**Aim of the exercise:** Every line in the data below from the one containing "co_Networks : list Z;" down to the one containing "ctx_Inherits := ctx_Inherits ctx;", both included, must be retyped exactly; no other line is to appear.

[Dataset entries]
——

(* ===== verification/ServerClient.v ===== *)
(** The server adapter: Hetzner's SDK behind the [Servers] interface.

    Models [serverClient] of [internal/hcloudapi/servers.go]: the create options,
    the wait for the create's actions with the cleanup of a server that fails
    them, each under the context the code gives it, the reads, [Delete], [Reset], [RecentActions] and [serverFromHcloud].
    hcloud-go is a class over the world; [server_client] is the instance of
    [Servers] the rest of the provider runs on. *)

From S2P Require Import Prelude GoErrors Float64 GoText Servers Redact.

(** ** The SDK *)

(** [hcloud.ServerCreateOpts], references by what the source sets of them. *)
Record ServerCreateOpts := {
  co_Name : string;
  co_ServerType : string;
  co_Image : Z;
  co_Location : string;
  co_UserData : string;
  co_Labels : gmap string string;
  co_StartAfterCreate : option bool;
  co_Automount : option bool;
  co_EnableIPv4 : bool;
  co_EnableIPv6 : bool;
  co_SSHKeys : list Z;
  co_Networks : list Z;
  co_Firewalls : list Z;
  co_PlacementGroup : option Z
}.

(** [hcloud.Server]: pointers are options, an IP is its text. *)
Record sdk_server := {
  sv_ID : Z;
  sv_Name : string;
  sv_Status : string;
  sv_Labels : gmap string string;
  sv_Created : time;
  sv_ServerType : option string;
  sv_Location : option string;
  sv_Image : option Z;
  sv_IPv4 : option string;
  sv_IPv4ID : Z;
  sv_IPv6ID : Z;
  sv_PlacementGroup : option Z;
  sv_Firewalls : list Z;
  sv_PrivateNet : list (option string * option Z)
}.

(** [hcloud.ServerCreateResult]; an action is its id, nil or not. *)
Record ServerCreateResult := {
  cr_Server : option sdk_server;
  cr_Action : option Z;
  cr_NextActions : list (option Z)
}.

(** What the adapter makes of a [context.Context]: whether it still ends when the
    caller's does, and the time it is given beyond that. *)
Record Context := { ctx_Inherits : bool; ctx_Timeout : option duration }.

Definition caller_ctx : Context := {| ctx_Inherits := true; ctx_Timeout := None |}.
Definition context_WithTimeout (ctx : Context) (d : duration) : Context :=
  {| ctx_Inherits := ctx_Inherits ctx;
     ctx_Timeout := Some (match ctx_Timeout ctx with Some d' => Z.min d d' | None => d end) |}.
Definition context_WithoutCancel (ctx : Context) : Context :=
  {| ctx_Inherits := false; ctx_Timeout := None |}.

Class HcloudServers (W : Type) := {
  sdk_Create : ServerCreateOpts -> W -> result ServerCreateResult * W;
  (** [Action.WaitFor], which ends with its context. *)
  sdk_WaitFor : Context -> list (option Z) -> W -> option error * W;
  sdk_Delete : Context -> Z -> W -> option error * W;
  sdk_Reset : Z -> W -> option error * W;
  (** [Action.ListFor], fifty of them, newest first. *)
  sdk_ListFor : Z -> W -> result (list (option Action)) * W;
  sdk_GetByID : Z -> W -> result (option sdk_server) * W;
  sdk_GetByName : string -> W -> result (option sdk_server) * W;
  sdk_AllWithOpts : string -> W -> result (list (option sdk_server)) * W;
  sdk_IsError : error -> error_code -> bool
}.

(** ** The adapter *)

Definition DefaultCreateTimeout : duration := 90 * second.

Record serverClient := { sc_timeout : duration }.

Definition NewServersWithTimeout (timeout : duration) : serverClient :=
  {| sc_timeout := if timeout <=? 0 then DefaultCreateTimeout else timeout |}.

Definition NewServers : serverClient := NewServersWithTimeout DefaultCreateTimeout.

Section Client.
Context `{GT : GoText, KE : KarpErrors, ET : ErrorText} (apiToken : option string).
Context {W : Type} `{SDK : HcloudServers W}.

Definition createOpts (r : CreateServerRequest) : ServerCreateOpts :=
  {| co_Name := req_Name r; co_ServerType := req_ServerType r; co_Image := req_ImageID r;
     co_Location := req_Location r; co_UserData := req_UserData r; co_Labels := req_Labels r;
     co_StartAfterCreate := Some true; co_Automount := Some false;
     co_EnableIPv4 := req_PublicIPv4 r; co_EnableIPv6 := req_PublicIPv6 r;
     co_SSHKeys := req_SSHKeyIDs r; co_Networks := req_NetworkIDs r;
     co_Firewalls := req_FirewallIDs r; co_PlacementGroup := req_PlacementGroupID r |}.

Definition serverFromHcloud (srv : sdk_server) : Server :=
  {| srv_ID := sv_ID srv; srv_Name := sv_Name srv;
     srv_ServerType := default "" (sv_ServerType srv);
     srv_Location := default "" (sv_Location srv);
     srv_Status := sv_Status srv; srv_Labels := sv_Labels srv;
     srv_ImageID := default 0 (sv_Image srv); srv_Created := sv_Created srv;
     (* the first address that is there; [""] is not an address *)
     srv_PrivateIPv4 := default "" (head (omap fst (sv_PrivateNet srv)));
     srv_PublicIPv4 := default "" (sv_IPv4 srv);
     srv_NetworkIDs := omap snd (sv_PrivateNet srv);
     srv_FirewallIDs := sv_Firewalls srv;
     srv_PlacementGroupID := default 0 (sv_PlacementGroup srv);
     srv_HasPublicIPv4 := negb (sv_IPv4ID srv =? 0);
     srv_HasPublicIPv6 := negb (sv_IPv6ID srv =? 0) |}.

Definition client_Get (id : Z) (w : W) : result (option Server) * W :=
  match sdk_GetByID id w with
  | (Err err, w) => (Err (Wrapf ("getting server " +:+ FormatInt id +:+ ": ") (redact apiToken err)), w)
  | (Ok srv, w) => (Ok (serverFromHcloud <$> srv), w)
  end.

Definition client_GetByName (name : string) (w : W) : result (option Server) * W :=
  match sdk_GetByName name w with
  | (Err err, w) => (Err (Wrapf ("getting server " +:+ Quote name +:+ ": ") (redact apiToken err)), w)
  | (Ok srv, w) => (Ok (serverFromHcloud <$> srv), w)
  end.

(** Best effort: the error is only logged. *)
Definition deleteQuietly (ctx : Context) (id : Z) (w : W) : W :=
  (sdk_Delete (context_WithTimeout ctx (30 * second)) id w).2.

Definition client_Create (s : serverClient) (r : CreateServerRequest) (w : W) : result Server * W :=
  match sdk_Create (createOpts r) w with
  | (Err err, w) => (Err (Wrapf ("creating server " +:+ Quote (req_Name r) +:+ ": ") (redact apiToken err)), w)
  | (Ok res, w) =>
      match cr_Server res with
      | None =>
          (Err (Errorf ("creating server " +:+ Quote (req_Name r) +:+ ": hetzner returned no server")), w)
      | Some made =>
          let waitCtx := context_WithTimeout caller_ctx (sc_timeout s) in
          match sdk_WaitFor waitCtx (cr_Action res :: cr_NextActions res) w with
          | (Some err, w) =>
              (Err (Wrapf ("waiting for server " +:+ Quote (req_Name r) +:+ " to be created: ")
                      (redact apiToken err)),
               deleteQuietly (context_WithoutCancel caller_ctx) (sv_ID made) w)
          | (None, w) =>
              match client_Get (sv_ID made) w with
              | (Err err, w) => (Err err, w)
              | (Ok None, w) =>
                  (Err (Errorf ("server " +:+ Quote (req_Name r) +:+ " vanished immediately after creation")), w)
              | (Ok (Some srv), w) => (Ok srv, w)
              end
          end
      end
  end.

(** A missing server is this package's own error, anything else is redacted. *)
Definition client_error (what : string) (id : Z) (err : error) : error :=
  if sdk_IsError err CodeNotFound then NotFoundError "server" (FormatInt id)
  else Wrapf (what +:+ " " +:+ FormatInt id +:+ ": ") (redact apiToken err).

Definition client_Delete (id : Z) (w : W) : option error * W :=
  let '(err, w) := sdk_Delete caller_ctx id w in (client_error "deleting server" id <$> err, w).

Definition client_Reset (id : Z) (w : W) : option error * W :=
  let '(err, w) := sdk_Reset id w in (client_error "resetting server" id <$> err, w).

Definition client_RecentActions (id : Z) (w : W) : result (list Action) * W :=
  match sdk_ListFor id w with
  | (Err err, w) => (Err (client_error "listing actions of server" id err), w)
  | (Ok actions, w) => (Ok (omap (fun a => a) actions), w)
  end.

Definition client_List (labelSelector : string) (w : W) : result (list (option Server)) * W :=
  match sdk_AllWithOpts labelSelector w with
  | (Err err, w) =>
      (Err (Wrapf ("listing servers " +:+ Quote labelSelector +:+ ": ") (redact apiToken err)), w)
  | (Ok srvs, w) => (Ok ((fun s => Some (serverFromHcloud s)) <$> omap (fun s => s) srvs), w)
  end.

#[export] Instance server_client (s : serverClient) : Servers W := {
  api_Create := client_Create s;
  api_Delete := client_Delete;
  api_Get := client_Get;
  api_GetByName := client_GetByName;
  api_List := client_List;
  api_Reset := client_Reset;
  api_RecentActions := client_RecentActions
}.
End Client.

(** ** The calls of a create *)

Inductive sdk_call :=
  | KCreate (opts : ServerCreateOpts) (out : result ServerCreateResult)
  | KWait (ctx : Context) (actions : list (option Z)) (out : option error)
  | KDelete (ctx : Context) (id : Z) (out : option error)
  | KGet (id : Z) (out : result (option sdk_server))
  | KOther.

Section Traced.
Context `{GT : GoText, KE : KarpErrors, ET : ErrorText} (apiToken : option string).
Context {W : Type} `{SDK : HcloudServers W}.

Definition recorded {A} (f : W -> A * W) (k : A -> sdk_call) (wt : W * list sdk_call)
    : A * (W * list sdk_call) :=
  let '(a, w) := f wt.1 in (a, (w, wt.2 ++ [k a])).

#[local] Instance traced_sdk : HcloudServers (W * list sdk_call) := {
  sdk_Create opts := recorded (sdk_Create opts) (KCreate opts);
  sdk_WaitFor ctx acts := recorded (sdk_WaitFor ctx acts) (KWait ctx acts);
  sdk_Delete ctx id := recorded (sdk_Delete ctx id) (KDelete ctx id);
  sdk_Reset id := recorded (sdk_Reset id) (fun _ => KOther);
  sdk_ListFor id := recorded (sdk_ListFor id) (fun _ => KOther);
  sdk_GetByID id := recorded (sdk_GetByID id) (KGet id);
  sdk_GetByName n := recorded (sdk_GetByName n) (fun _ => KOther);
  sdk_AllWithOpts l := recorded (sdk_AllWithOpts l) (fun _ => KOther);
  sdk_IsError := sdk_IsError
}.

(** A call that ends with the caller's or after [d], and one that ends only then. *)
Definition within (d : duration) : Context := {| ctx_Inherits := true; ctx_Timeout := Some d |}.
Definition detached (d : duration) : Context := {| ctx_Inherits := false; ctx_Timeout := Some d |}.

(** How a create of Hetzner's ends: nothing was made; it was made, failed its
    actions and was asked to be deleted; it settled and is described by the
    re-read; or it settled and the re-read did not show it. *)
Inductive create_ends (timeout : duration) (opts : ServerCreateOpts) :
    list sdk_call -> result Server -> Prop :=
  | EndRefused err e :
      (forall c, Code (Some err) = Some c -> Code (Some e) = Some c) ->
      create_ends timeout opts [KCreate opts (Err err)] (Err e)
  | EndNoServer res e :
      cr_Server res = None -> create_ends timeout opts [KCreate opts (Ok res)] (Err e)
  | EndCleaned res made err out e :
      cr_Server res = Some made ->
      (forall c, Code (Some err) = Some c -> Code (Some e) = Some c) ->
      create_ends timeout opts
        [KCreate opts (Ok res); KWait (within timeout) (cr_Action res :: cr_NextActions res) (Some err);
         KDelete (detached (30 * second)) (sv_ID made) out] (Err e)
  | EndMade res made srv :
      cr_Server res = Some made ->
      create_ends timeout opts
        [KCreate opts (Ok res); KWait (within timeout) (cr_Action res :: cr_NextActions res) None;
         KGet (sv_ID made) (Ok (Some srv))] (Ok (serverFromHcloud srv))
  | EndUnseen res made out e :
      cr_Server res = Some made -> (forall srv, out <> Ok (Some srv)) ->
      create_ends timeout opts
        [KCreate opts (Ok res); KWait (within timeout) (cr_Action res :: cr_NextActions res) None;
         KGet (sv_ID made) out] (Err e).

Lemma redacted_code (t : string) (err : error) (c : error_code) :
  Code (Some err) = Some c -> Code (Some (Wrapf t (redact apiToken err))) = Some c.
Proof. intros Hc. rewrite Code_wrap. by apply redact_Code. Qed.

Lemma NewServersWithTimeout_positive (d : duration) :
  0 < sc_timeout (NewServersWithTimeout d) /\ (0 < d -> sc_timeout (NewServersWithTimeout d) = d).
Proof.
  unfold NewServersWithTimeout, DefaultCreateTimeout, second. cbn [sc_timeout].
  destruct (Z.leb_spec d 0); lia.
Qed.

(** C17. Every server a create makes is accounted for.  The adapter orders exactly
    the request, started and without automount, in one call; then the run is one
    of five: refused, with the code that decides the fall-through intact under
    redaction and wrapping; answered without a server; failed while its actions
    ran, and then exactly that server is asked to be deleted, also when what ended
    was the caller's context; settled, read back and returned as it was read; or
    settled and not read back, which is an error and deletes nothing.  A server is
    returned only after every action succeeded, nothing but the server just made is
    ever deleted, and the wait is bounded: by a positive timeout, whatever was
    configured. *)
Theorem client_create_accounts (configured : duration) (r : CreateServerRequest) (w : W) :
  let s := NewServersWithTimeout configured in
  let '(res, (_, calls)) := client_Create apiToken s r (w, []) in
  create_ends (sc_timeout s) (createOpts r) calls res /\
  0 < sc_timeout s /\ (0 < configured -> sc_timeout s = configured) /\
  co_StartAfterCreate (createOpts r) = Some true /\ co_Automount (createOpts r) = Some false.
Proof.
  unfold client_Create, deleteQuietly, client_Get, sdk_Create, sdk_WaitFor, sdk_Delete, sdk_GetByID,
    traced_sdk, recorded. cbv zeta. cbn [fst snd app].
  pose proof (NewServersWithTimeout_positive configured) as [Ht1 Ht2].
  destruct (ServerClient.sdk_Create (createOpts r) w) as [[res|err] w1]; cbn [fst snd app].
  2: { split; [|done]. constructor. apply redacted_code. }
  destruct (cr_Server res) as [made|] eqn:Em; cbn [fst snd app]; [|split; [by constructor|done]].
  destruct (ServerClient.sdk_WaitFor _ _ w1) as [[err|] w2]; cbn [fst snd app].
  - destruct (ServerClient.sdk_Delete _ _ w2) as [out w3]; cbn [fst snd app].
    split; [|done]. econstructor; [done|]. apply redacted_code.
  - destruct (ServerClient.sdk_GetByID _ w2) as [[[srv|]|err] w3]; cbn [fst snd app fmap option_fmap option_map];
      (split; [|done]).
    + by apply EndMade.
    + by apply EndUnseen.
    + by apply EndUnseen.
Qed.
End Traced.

——

**Answer section:**
  co_Networks : list Z;
  co_Firewalls : list Z;
  co_PlacementGroup : option Z
}.

(** [hcloud.Server]: pointers are options, an IP is its text. *)
Record sdk_server := {
  sv_ID : Z;
  sv_Name : string;
  sv_Status : string;
  sv_Labels : gmap string string;
  sv_Created : time;
  sv_ServerType : option string;
  sv_Location : option string;
  sv_Image : option Z;
  sv_IPv4 : option string;
  sv_IPv4ID : Z;
  sv_IPv6ID : Z;
  sv_PlacementGroup : option Z;
  sv_Firewalls : list Z;
  sv_PrivateNet : list (option string * option Z)
}.

(** [hcloud.ServerCreateResult]; an action is its id, nil or not. *)
Record ServerCreateResult := {
  cr_Server : option sdk_server;
  cr_Action : option Z;
  cr_NextActions : list (option Z)
}.

(** What the adapter makes of a [context.Context]: whether it still ends when the
    caller's does, and the time it is given beyond that. *)
Record Context := { ctx_Inherits : bool; ctx_Timeout : option duration }.

Definition caller_ctx : Context := {| ctx_Inherits := true; ctx_Timeout := None |}.
Definition context_WithTimeout (ctx : Context) (d : duration) : Context :=
  {| ctx_Inherits := ctx_Inherits ctx;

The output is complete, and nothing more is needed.